# [WORK ORDER]
Which lines of the entries below run from the one holding "throw_if (has_duplicates (st_id" to the one holding "additional ← optional", inclusive? Set down exactly those lines and no others.

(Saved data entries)
/---

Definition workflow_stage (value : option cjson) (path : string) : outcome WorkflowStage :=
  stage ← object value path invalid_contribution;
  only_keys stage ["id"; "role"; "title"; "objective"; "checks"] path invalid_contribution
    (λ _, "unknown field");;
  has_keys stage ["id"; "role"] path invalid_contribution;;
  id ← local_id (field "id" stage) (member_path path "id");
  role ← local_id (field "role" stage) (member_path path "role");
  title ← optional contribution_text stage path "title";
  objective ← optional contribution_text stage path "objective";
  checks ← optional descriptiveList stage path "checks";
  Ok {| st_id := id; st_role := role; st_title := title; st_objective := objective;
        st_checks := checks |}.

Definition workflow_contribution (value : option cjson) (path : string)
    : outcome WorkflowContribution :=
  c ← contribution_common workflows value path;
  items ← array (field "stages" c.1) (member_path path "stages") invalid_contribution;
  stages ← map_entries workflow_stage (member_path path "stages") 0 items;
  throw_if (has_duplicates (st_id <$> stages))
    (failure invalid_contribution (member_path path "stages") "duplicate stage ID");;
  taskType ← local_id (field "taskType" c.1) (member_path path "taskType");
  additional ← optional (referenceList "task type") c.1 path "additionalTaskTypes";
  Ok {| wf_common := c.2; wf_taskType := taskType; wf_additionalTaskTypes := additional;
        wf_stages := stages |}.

\---

# [RESULT BELOW]
  throw_if (has_duplicates (st_id <$> stages))
    (failure invalid_contribution (member_path path "stages") "duplicate stage ID");;
  taskType ← local_id (field "taskType" c.1) (member_path path "taskType");
  additional ← optional (referenceList "task type") c.1 path "additionalTaskTypes";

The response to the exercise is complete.